Tuesday 26 February 2013

My (crazy) Aunt Olive

As I was growing up, I heard about my Aunt Olive [actually my father's aunt, so my great aunt].  She was never talked about much, but she was always considered a bit odd.  I didn't know much about what this oddness was, but heard rumours of how my grandfather had to support her because she never made enough money to support herself.  My aunt [father's brother's wife] went to visit her once and told us she eat 'weird' food - things like stewed strawberry tops. 
  As I got older, I started to get a better sense of what Aunt Olive was doing:  she was doing mission work among the latino workers in Southern Florida.  She ate the 'weird' food, because she lived frugally and made use of everything she bought, even the strawberry tops.  When our first child was stillborn, she sent us a lovely card, one of the few my wife saved.  It was, I think, a recycled Christmas card, to which she had added Scripture verses and heartfelt greetings for a great-nephew and wife whom she had never met at a time of great loss.  At a casual glance, the card was 'crazy,' but if you looked past the format, you saw a true expression of Christian love.

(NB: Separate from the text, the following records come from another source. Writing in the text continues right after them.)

Lemma stays_scheduleEvent f : stays (_scheduleEvent f).
Proof using Type. intros n. unfold _scheduleEvent. stay. Qed.
#[local] Hint Resolve stays_scheduleEvent : bus_leaks.
Lemma stays_fireEvent e : stays (_fireEvent e).
Proof using Type. intros n. unfold _fireEvent. stay. Qed.
#[local] Hint Resolve stays_fireEvent : bus_leaks.
Lemma stays_callback now cb at_ delay : stays (scheduleCallback now cb at_ delay).
Proof using Type. intros n. unfold scheduleCallback. stay. Qed.
#[local] Hint Resolve stays_callback : bus_leaks.
Lemma stays_putOnSendQueue item : stays (_putOnSendQueue item).
Proof using Type. intros n. unfold _putOnSendQueue. stay. Qed.
#[local] Hint Resolve stays_putOnSendQueue : bus_leaks.
Lemma stays_put_disconnected : stays (put_disconnected).
Proof using Type. intros n. unfold put_disconnected. stay. Qed.
#[local] Hint Resolve stays_put_disconnected : bus_leaks.
Lemma stays_connect ep : stays (connect ep).
Proof using Type. intros n. unfold connect, check_started, _newConnectionId. stay. Qed.
#[local] Hint Resolve stays_connect : bus_leaks.
Lemma stays_closeConnection c : stays (closeConnection c).
Proof using Type. intros n. unfold closeConnection. stay. Qed.
#[local] Hint Resolve stays_closeConnection : bus_leaks.
Lemma stays_sendMessage c m : stays (sendMessage cfg c m).
Proof using Type. intros n. unfold sendMessage, check_started. stay. Qed.
#[local] Hint Resolve stays_sendMessage : bus_leaks.
Lemma stays_stop_request : stays (stop_request).
Proof using Type. intros n. unfold stop_request. stay. Qed.
#[local] Hint Resolve stays_stop_request : bus_leaks.
Lemma stays_resume_put i : stays (resume_put i).
Proof using Type. intros n. unfold resume_put. stay. Qed.
#[local] Hint Resolve stays_resume_put : bus_leaks.
Lemma stays_ensureSocketClosed s : stays (_ensureSocketClosed s).
Proof using Type. intros n. unfold _ensureSocketClosed. stay. Qed.
#[local] Hint Resolve stays_ensureSocketClosed : bus_leaks.
Lemma stays_markSocketClosed s : stays (_markSocketClosed s).
Proof using Type. intros n. unfold _markSocketClosed. stay. Qed.
#[local] Hint Resolve stays_markSocketClosed : bus_leaks.
Lemma stays_handleIncoming m s : stays (_handleIncomingMessage cfg m s).
Proof using Type. intros n. unfold _handleIncomingMessage. stay. Qed.
#[local] Hint Resolve stays_handleIncoming : bus_leaks.
Lemma stays_handle_messages m s ms : stays m → stays (handle_messages cfg m s ms).
Proof using Type. intros Hm. induction ms as [|x ms IH]; intros n; cbn [handle_messages]; stay. Qed.
#[local] Hint Resolve stays_handle_messages : bus_leaks.
Lemma stays_on_buffer {A} s (m : M MessageBuffer A) : stays (on_buffer s m).
Proof using Type.
  intros n b Hb. unfold wp, on_buffer. destruct (incomingSocketBuffers b !! s) as [buf|]; [|by split].
  destruct (m buf) as [[|] ?]; [exact Hb|by split].
Qed.
#[local] Hint Resolve stays_on_buffer : bus_leaks.
Lemma stays_accept_ready r : stays (accept_ready cfg r).
Proof using Type. intros n. unfold accept_ready, accept_new, _newConnectionId. stay. Qed.
#[local] Hint Resolve stays_accept_ready : bus_leaks.
Lemma stays_bytes_received m s bs : stays m → stays (bytes_received cfg m s bs).
Proof using Type. intros Hm n. unfold bytes_received. stay. Qed.
#[local] Hint Resolve stays_bytes_received : bus_leaks.
Lemma stays_handleRead m acc recv k : stays m → stays (_handleReadReadySocket cfg m acc recv k).
Proof using Type. intros Hm n. unfold _handleReadReadySocket, recv_ready. stay. Qed.
#[local] Hint Resolve stays_handleRead : bus_leaks.
Lemma stays_repeatM k m : stays m → stays (repeatM k m).
Proof using Type.
  intros Hm. induction k as [|k IH]; intros n; cbn [repeatM]; [stay|].
  apply guards_bind; [apply Hm|intros ?; apply IH].
Qed.
Lemma stays_handleMessageToSend m now : stays m → stays (_handleMessageToSend cfg m now).
Proof using Type. intros Hm n. unfold _handleMessageToSend. stay. Qed.
#[local] Hint Resolve stays_handleMessageToSend : bus_leaks.
Lemma stays_handleEventToFire now : stays (_handleEventToFire now).
Proof using Type. intros n. unfold _handleEventToFire. stay. Qed.
#[local] Hint Resolve stays_handleEventToFire : bus_leaks.
Lemma stays_connect_failed c : stays (connect_failed c).
Proof using Type. intros n. unfold connect_failed. stay. Qed.
#[local] Hint Resolve stays_connect_failed : bus_leaks.
Lemma stays_connectTo c r : stays (_connectTo cfg c r).
Proof using Type. intros n. unfold _connectTo, connected. stay. Qed.
#[local] Hint Resolve stays_connectTo : bus_leaks.
Lemma stays_event_thread_step r : stays (event_thread_step cfg r).
Proof using Type. intros n. unfold event_thread_step. stay. Qed.
#[local] Hint Resolve stays_event_thread_step : bus_leaks.
Lemma stays_consume_callbacks fuel times : stays (consume_callbacks fuel times).
Proof using Type. revert times. induction fuel as [|fuel IH]; intros times n; cbn [consume_callbacks]; stay. Qed.
#[local] Hint Resolve stays_consume_callbacks : bus_leaks.
Lemma stays_read_pipe1 : stays (read_pipe messageToSendWakePipe).
Proof using Type. intros n. unfold read_pipe. stay. Qed.
#[local] Hint Resolve stays_read_pipe1 : bus_leaks.
Lemma stays_read_pipe2 : stays (read_pipe eventToFireWakePipe).
Proof using Type. intros n. unfold read_pipe. stay. Qed.
#[local] Hint Resolve stays_read_pipe2 : bus_leaks.
Lemma stays_read_pipe3 : stays (read_pipe generalWakePipe).
Proof using Type. intros n. unfold read_pipe. stay. Qed.
#[local] Hint Resolve stays_read_pipe3 : bus_leaks.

  Sometimes in talking to people about our planned trip to Guyana, some do think it is crazy to go without prior experience to the poorest country in South America, to a church we know nothing about, except that they are Lutheran.  But as Vivian and I look at the situation, we feel compelled to seek an experience of the Church outside our comfortable North American context.  We may not know these people, but they are people, Christians, Lutherans with whom we share ministry, regardless of whether we have ever met them or not.  Why Guyana?  Because Guyana was the place presented to us at a time when we were receptive.  The next two years may not be authorized by the ELCIC, we may be moving outside the box, but those things do not make the ministry less valid.
  The theme the ELCIC has been using for the last several years is 'In Mission for Others.'  Wherever we go, we are in mission for others.  We look forward to be in mission in Guyana.